# EXERCISE OBJECTIVE
Copy exactly the stretch of data below from the line with "short_out_packets s = sumZ" through the line with "Theorem short_tally_of_host (local_ip_pattern", including both of those lines.

# RAW DATA
Lemma incoming_cons (r : flow) (w : list flow) :
  incoming (r :: w) =
    if local_ip_pattern (destinationIPv4Address r)
    then (destinationIPv4Address r,
          {| short_inc_packets := packetDeltaCount r;
             short_out_packets := 0;
             short_source_IPv4s := {[ sourceIPv4Address r ]} |}) :: incoming w
    else incoming w.
Proof.
  unfold incoming_small_flows_stats. simpl.
  by destruct (local_ip_pattern (destinationIPv4Address r)).
Qed.

Lemma outgoing_cons (r : flow) (w : list flow) :
  outgoing (r :: w) =
    if local_ip_pattern (sourceIPv4Address r)
    then (sourceIPv4Address r,
          {| short_inc_packets := 0;
             short_out_packets := packetDeltaCount r;
             short_source_IPv4s := ∅ |}) :: outgoing w
    else outgoing w.
Proof.
  unfold outgoing_small_flows_stats. simpl.
  by destruct (local_ip_pattern (sourceIPv4Address r)).
Qed.

Lemma incoming_values_inc (w : list flow) (h : string) :
  local_ip_pattern h = true →
  sumZ (short_inc_packets <$> values_of h (incoming w))
  = sumZ (packetDeltaCount
          <$> filter (λ r, destinationIPv4Address r = h) w).
Proof.
  intros Hloc. induction w as [|r w IH]; [reflexivity|].
  rewrite incoming_cons, filter_cons.
  destruct (decide (destinationIPv4Address r = h)) as [Hd|Hd].
  - rewrite Hd, Hloc, values_of_cons. simpl.
    destruct (decide (h = h)); [|contradiction].
    by rewrite !fmap_cons, !sumZ_cons, IH.
  - destruct (local_ip_pattern (destinationIPv4Address r)); [|exact IH].
    rewrite values_of_cons. simpl.
    destruct (decide (destinationIPv4Address r = h)); [contradiction|].
    exact IH.
Qed.

Lemma outgoing_values_out (w : list flow) (h : string) :
  local_ip_pattern h = true →
  sumZ (short_out_packets <$> values_of h (outgoing w))
  = sumZ (packetDeltaCount <$> filter (λ r, sourceIPv4Address r = h) w).
Proof.
  intros Hloc. induction w as [|r w IH]; [reflexivity|].
  rewrite outgoing_cons, filter_cons.
  destruct (decide (sourceIPv4Address r = h)) as [Hd|Hd].
  - rewrite Hd, Hloc, values_of_cons. simpl.
    destruct (decide (h = h)); [|contradiction].
    by rewrite !fmap_cons, !sumZ_cons, IH.
  - destruct (local_ip_pattern (sourceIPv4Address r)); [|exact IH].
    rewrite values_of_cons. simpl.
    destruct (decide (sourceIPv4Address r = h)); [contradiction|].
    exact IH.
Qed.

Lemma incoming_values_out (w : list flow) (h : string) :
  sumZ (short_out_packets <$> values_of h (incoming w)) = 0.
Proof.
  apply sumZ_zero. intros z Hz.
  apply list_elem_of_fmap in Hz as (v & -> & Hv).
  apply elem_of_values_of, elem_of_incoming in Hv as (r & _ & _ & _ & ->).
  reflexivity.
Qed.

Lemma aggregated_is_Some (w : list flow) (h : string) :
  is_Some (aggregated w !! h) ↔
    local_ip_pattern h = true
    ∧ ∃ r, r ∈ w ∧ (destinationIPv4Address r = h ∨ sourceIPv4Address r = h).
Proof.
  split.
  - intros [s Hs]. split; [by apply aggregated_local in Hs|].
    rewrite aggregated_lookup in Hs.
    destruct (values_of h (incoming w)) as [|v vs] eqn:Hin.
    + destruct (values_of h (outgoing w)) as [|v vs] eqn:Hout;
        [discriminate|].
      assert (Hv : v ∈ values_of h (outgoing w))
        by (rewrite Hout; apply list_elem_of_here).
      apply elem_of_values_of, elem_of_outgoing in Hv
        as (r & Hr & _ & Hsrc & _).
      exists r. auto.
    + assert (Hv : v ∈ values_of h (incoming w))
        by (rewrite Hin; apply list_elem_of_here).
      apply elem_of_values_of, elem_of_incoming in Hv
        as (r & Hr & _ & Hd & _).
      exists r. auto.
  - intros (Hloc & r & Hr & Hrh). rewrite aggregated_lookup.
    assert (Hne : values_of h (incoming w) ++ values_of h (outgoing w) ≠ []).
    { destruct Hrh as [Hd|Hsrc].
      - assert (Hv : {| short_inc_packets := packetDeltaCount r;
                        short_out_packets := 0;
                        short_source_IPv4s := {[ sourceIPv4Address r ]} |}
                     ∈ values_of h (incoming w)).
        { apply elem_of_values_of, elem_of_incoming. exists r.
          rewrite Hd. auto. }
        intros Hnil. apply app_eq_nil in Hnil as [Hnil _].
        rewrite Hnil in Hv. by apply elem_of_nil in Hv.
      - assert (Hv : {| short_inc_packets := 0;
                        short_out_packets := packetDeltaCount r;
                        short_source_IPv4s := ∅ |}
                     ∈ values_of h (outgoing w)).
        { apply elem_of_values_of, elem_of_outgoing. exists r.
          rewrite Hsrc. auto. }
        intros Hnil. apply app_eq_nil in Hnil as [_ Hnil].
        rewrite Hnil in Hv. by apply elem_of_nil in Hv. }
    destruct (values_of h (incoming w) ++ values_of h (outgoing w));
      [contradiction|]. simpl. eauto.
Qed.

Lemma aggregated_out (w : list flow) (h : string) (s : short_stats) :
  aggregated w !! h = Some s →
  short_out_packets s = sumZ (short_out_packets <$> values_of h (outgoing w)).
Proof.
  rewrite aggregated_lookup. intros H.
  apply reduce1_short_merge in H as (_ & Ho & _).
  rewrite Ho, fmap_app, sumZ_app, incoming_values_out. lia.
Qed.

End short_window_tallies.

(** X5: the short mapping of a base window has a host exactly when the host
    matches the network filter and some flow of the window has it as
    destination or as source; its packets in are then the packets of the
    flows sent to it and its packets out those of the flows it sent. *)
Theorem short_tally_of_host (local_ip_pattern : string → bool)
    (w : list flow) (h : string) :
  (is_Some (small_window_aggregated local_ip_pattern w !! h) ↔
     local_ip_pattern h = true
     ∧ ∃ r, r ∈ w ∧ (destinationIPv4Address r = h ∨ sourceIPv4Address r = h))
  ∧ (∀ s, small_window_aggregated local_ip_pattern w !! h = Some s →
       short_inc_packets s
       = sumZ (packetDeltaCount
               <$> filter (λ r, destinationIPv4Address r = h) w)
       ∧ short_out_packets s
         = sumZ (packetDeltaCount
                 <$> filter (λ r, sourceIPv4Address r = h) w)).
Proof.
  split; [apply aggregated_is_Some|].
  intros s Hs. pose proof (aggregated_local _ _ _ _ Hs) as Hloc.
  rewrite (aggregated_inc _ _ _ _ Hs), (aggregated_out _ _ _ _ Hs).
  split.
  - by apply incoming_values_inc.
  - by apply outgoing_values_out.
Qed.

Lemma short_tally_of_host_witness :
  short_inc_packets burst0
  = sumZ (packetDeltaCount
          <$> filter (λ r, destinationIPv4Address r = "10.10.0.1")
                     (small_window stream0 1%nat))
  ∧ short_out_packets burst0
    = sumZ (packetDeltaCount
            <$> filter (λ r, sourceIPv4Address r = "10.10.0.1")
                       (small_window stream0 1%nat)).
Proof.
  destruct (short_tally_of_host in_10_10 (small_window stream0 1%nat)
              "10.10.0.1") as [_ H].
  apply H. vm_compute. reflexivity.
Defined.

(** ** Further properties of the windows *)

Lemma small_window_eq (filtered_stream_data : DStream flow) (k : nat) :
  small_window filtered_stream_data k
  = concat (map filtered_stream_data (seq (30 * k) 30)).
Proof.
  unfold small_window, window.
  replace (Z.to_nat (base_window_length / microbatch)) with 30%nat
    by reflexivity.
  f_equal. f_equal.
  replace ((k + 1) * Z.to_nat (base_window_length / microbatch))%nat
    with (30 * k + 30)%nat by (change (Z.to_nat (base_window_length / microbatch)) with 30%nat; lia).
  f_equal; lia.
Qed.

(** X6: the base windows cut the stream of microbatches into consecutive
    blocks of 30: base window [k] is microbatches [30 k] to [30 k + 29],
    and the first [n] base windows together are the first [30 n]
    microbatches, each flow once and in order. *)
Theorem base_windows_partition_stream (filtered_stream_data : DStream flow) :
  (∀ k, small_window filtered_stream_data k
        = concat (map filtered_stream_data (seq (30 * k) 30)))
  ∧ (∀ n, concat (map (small_window filtered_stream_data) (seq 0 n))
          = concat (map filtered_stream_data (seq 0 (30 * n)))).
Proof.
  split; [apply small_window_eq|].
  induction n as [|n IH]; [reflexivity|].
  rewrite seq_S, map_app, concat_app, IH, Nat.add_0_l.
  cbn [map concat]. rewrite app_nil_r, small_window_eq.
  replace (30 * S n)%nat with (30 * n + 30)%nat by lia.
  by rewrite seq_app, map_app, concat_app, Nat.add_0_l.
Qed.

(** ** Order and grouping of the reductions *)

Lemma sumZ_perm (l1 l2 : list Z) : l1 ≡ₚ l2 → sumZ l1 = sumZ l2.
Proof.
  induction 1 as [|x l1 l2 _ IH|x y l|l1 l2 l3 _ IH1 _ IH2].
  - reflexivity.
  - by rewrite !sumZ_cons, IH.
  - rewrite !sumZ_cons. lia.
  - congruence.
Qed.

Lemma union_list_perm (Xs Ys : list (gset string)) :
  Xs ≡ₚ Ys → ⋃ Xs = ⋃ Ys.
Proof.
  induction 1 as [|X Xs Ys _ IH|X Y Xs|Xs Ys Zs _ IH1 _ IH2].
  - reflexivity.
  - simpl. by rewrite IH.
  - simpl. rewrite !(assoc_L (∪)). by rewrite (comm_L (∪) Y X).
  - congruence.
Qed.

Lemma values_of_perm {V} (h : string) (rdd1 rdd2 : list (string * V)) :
  rdd1 ≡ₚ rdd2 → values_of h rdd1 ≡ₚ values_of h rdd2.
Proof. intros H. unfold values_of. by rewrite H. Qed.

Lemma short_stats_eq (s1 s2 : short_stats) :
  short_inc_packets s1 = short_inc_packets s2 →
  short_out_packets s1 = short_out_packets s2 →
  short_source_IPv4s s1 = short_source_IPv4s s2 →
  s1 = s2.
Proof. destruct s1, s2. simpl. by intros -> -> ->. Qed.

Lemma reduce1_short_merge_perm (vs1 vs2 : list short_stats) :
  vs1 ≡ₚ vs2 → reduce1 short_merge vs1 = reduce1 short_merge vs2.
Proof.
  intros H.
  destruct (reduce1 short_merge vs1) as [s1|] eqn:H1,
           (reduce1 short_merge vs2) as [s2|] eqn:H2.
  - apply reduce1_short_merge in H1 as (Hi1 & Ho1 & Hs1).
    apply reduce1_short_merge in H2 as (Hi2 & Ho2 & Hs2).
    f_equal. apply short_stats_eq.
    + rewrite Hi1, Hi2. apply sumZ_perm. by rewrite H.
    + rewrite Ho1, Ho2. apply sumZ_perm. by rewrite H.
    + rewrite Hs1, Hs2. apply union_list_perm. by rewrite H.
  - destruct vs2; [|discriminate]. apply Permutation_nil_r in H. by subst.
  - destruct vs1; [|discriminate]. apply Permutation_nil_l in H. by subst.
  - reflexivity.
Qed.

Lemma reduce1_long_merge_value (vs : list long_stats) :
  reduce1 long_merge vs =
    match vs with
    | [] => None
    | [v] => Some v
    | _ :: _ :: _ =>
        Some (Tuple2 (sumZ (item0 <$> vs)) (sumZ (item1 <$> vs)))
    end.
Proof.
  destruct vs as [|v [|u rest]]; [reflexivity | reflexivity |].
  unfold reduce1. f_equal.
  destruct (foldl_long_merge_shape v u rest) as (i & o & Hshape).
  destruct (foldl_long_merge v (u :: rest)) as [H0 H1].
  rewrite Hshape in H0, H1. simpl in H0, H1.
  rewrite Hshape, H0, H1. by rewrite !fmap_cons, !sumZ_cons.
Qed.

Lemma reduce1_long_merge_perm (vs1 vs2 : list long_stats) :
  vs1 ≡ₚ vs2 → reduce1 long_merge vs1 = reduce1 long_merge vs2.
Proof.
  intros H. rewrite !reduce1_long_merge_value.
  pose proof (Permutation_length H) as Hlen.
  destruct vs1 as [|v1 [|u1 r1]], vs2 as [|v2 [|u2 r2]];
    try discriminate; try reflexivity.
  - apply Permutation_singleton_l in H. by inversion H.
  - f_equal. f_equal; apply sumZ_perm; by rewrite H.
Qed.

Lemma incoming_perm (local_ip_pattern : string → bool) (w1 w2 : list flow) :
  w1 ≡ₚ w2 →
  incoming_small_flows_stats local_ip_pattern w1
  ≡ₚ incoming_small_flows_stats local_ip_pattern w2.
Proof.
  induction 1 as [|r w1 w2 _ IH|r r' w|w1 w2 w3 _ IH1 _ IH2].
  - reflexivity.
  - rewrite !incoming_cons. destruct (local_ip_pattern _); by rewrite IH.
  - rewrite !incoming_cons.
    destruct (local_ip_pattern (destinationIPv4Address r)),
             (local_ip_pattern (destinationIPv4Address r'));
      try reflexivity. apply perm_swap.
  - by rewrite IH1.
Qed.

Lemma outgoing_perm (local_ip_pattern : string → bool) (w1 w2 : list flow) :
  w1 ≡ₚ w2 →
  outgoing_small_flows_stats local_ip_pattern w1
  ≡ₚ outgoing_small_flows_stats local_ip_pattern w2.
Proof.
  induction 1 as [|r w1 w2 _ IH|r r' w|w1 w2 w3 _ IH1 _ IH2].
  - reflexivity.
  - rewrite !outgoing_cons. destruct (local_ip_pattern _); by rewrite IH.
  - rewrite !outgoing_cons.
    destruct (local_ip_pattern (sourceIPv4Address r)),
             (local_ip_pattern (sourceIPv4Address r'));
      try reflexivity. apply perm_swap.
  - by rewrite IH1.
Qed.

Lemma small_window_aggregated_perm (local_ip_pattern : string → bool)
    (w1 w2 : list flow) :
  w1 ≡ₚ w2 →
  small_window_aggregated local_ip_pattern w1
  = small_window_aggregated local_ip_pattern w2.
Proof.
  intros H. apply map_eq. intros h. unfold small_window_aggregated.
  rewrite !reduceByKey_lookup. apply reduce1_short_merge_perm, values_of_perm.
  by rewrite (incoming_perm _ _ _ H), (outgoing_perm _ _ _ H).
Qed.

# FINISHED TASK
  short_out_packets s = sumZ (short_out_packets <$> values_of h (outgoing w)).
Proof.
  rewrite aggregated_lookup. intros H.
  apply reduce1_short_merge in H as (_ & Ho & _).
  rewrite Ho, fmap_app, sumZ_app, incoming_values_out. lia.
Qed.

End short_window_tallies.

(** X5: the short mapping of a base window has a host exactly when the host
    matches the network filter and some flow of the window has it as
    destination or as source; its packets in are then the packets of the
    flows sent to it and its packets out those of the flows it sent. *)
Theorem short_tally_of_host (local_ip_pattern : string → bool)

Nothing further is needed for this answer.